[Description of the task]: From the first line through the one containing "rewrite (find_member _", restate the listing word for word, and give no other lines.

[Task material]:
————

Lemma convert_plain t w path :
  wf_type t = true -> exact_type t w = true -> convert t (plain_yaml_value w) path = Ok (w, []).
Proof.
  revert w path. induction t as [| | |cls members|t IH|t IH|cls declared IH] using ftype_ind';
    intros w path Hwf Hw.
  - destruct w; discriminate || reflexivity.
  - destruct w; discriminate || reflexivity.
  - destruct w; discriminate || reflexivity.
  - destruct w; try discriminate. unfold exact_type in Hw. simpl in Hw, Hwf.
    apply andb_true_iff in Hw as [Hc Hm].
    apply String.eqb_eq in Hc as ->. simpl. unfold enum_member. simpl.
    rewrite (find_member _ _ _ Hwf Hm). reflexivity.
  - destruct w; try discriminate. simpl. rewrite convert_items_plain; [reflexivity| |exact Hw].
    intros w p. exact (IH w p Hwf).
  - simpl in Hwf. unfold exact_type in *. destruct w; try exact (IH _ _ Hwf Hw). reflexivity.
  - pose proof Hw as Hd. unfold exact_type in Hd. apply typed_data in Hd as (d & -> & Hf).
    cbn [plain_yaml_value]. apply (convert_fields_plain _ _ d); [|exact Hwf|exact Hf|].
    + eapply Forall_impl; [exact IH|]. intros nt H w p. exact (H w p).
    + pose proof (distinct_names_NoDup (dict_keys declared)) as Hn. simpl in Hwf.
      apply andb_true_iff in Hwf as [Hwf _]. specialize (Hn Hwf).
      rewrite <- (typed_keys _ _ _ Hf) in Hn. split.
      * intros k. rewrite plain_keys, (typed_keys _ _ _ Hf). auto.
      * intros n w Hin. apply dict_get_elem; [rewrite plain_keys; exact Hn|].
        apply list_elem_of_In, in_map_iff. exists (n, w).
        split; [reflexivity | apply list_elem_of_In, Hin].
Qed.

Lemma InstallerConfig_wf : wf_type InstallerConfig_type = true.
Proof. vm_compute. reflexivity. Qed.

(** The nested sections of a configuration, in any order, build it again. *)
Lemma build_from_sections values raw d (c : InstallerConfig) :
  asdict c = PDict d ->
  nested (with_empty_credentials values) = Ok raw ->
  (forall k, k ∈ dict_keys raw -> k ∈ dict_keys d) ->
  (forall n w, (n, w) ∈ d -> dict_get raw n = Some (plain_yaml_value w)) ->
  build_installer_config values = Ok c.
Proof.
  intros Hd Hn Hk Hg. unfold build_installer_config. rewrite Hn. cbv beta delta [obind] iota.
  assert (Ht : exact_type InstallerConfig_type (PDict d) = true) by (rewrite <- Hd; apply asdict_typed).
  assert (Hc : convert InstallerConfig_type (PDict raw) "" = Ok (PDict d, [])).
  { revert Ht Hk. pose proof InstallerConfig_wf as Hwf. revert Hwf.
    unfold InstallerConfig_type, type_hints, type_hints_, InstallerConfig_hints.
    match goal with |- context [TData ?c ?l] => generalize l; generalize c end.
    intros cls declared Hwf Ht Hk. unfold exact_type in Ht. apply typed_data in Ht as (d' & [= <-] & Hf).
    apply convert_fields_plain; [|exact Hwf|exact Hf|].
    - apply Forall_forall. intros nt _ w p. apply convert_plain.
    - split; [|exact Hg]. intros k. rewrite <- (typed_keys _ _ _ Hf). auto. }
  rewrite Hc. rewrite <- Hd, from_asdict. reflexivity.
Qed.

————

[Task answer]:
Lemma convert_plain t w path :
  wf_type t = true -> exact_type t w = true -> convert t (plain_yaml_value w) path = Ok (w, []).
Proof.
  revert w path. induction t as [| | |cls members|t IH|t IH|cls declared IH] using ftype_ind';
    intros w path Hwf Hw.
  - destruct w; discriminate || reflexivity.
  - destruct w; discriminate || reflexivity.
  - destruct w; discriminate || reflexivity.
  - destruct w; try discriminate. unfold exact_type in Hw. simpl in Hw, Hwf.
    apply andb_true_iff in Hw as [Hc Hm].
    apply String.eqb_eq in Hc as ->. simpl. unfold enum_member. simpl.
    rewrite (find_member _ _ _ Hwf Hm). reflexivity.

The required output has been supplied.